▶ **Exercise goal**: State only how many lines below include the string "else".
** Information given follows **
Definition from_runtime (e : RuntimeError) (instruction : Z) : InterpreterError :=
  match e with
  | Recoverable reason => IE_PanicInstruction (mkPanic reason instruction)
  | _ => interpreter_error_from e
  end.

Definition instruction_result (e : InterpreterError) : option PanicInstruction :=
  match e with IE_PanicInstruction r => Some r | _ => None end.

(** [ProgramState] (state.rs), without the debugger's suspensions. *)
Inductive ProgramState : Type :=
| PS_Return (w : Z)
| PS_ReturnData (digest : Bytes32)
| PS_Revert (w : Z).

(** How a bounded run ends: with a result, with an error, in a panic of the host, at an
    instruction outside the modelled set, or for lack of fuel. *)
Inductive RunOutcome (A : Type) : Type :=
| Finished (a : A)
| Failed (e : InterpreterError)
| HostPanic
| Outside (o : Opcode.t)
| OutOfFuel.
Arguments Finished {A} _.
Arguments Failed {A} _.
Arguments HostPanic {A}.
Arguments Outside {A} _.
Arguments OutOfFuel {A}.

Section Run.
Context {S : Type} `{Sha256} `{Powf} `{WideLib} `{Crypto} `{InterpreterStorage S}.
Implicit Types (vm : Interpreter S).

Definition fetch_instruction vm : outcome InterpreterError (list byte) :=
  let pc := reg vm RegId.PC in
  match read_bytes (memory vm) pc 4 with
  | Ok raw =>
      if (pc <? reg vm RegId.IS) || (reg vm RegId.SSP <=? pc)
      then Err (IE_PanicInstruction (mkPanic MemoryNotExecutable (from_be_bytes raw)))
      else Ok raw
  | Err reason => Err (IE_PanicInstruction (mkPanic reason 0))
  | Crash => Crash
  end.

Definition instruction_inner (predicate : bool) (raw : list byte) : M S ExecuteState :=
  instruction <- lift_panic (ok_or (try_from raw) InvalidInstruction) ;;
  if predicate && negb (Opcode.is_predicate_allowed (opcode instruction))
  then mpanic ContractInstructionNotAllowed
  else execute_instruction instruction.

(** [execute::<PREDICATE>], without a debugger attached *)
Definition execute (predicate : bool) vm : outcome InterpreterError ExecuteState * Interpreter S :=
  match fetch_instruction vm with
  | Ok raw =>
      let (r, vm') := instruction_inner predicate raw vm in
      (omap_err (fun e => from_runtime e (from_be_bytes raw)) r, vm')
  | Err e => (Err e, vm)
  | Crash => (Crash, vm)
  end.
** End of Information given **
▶ **Exercise output**: 2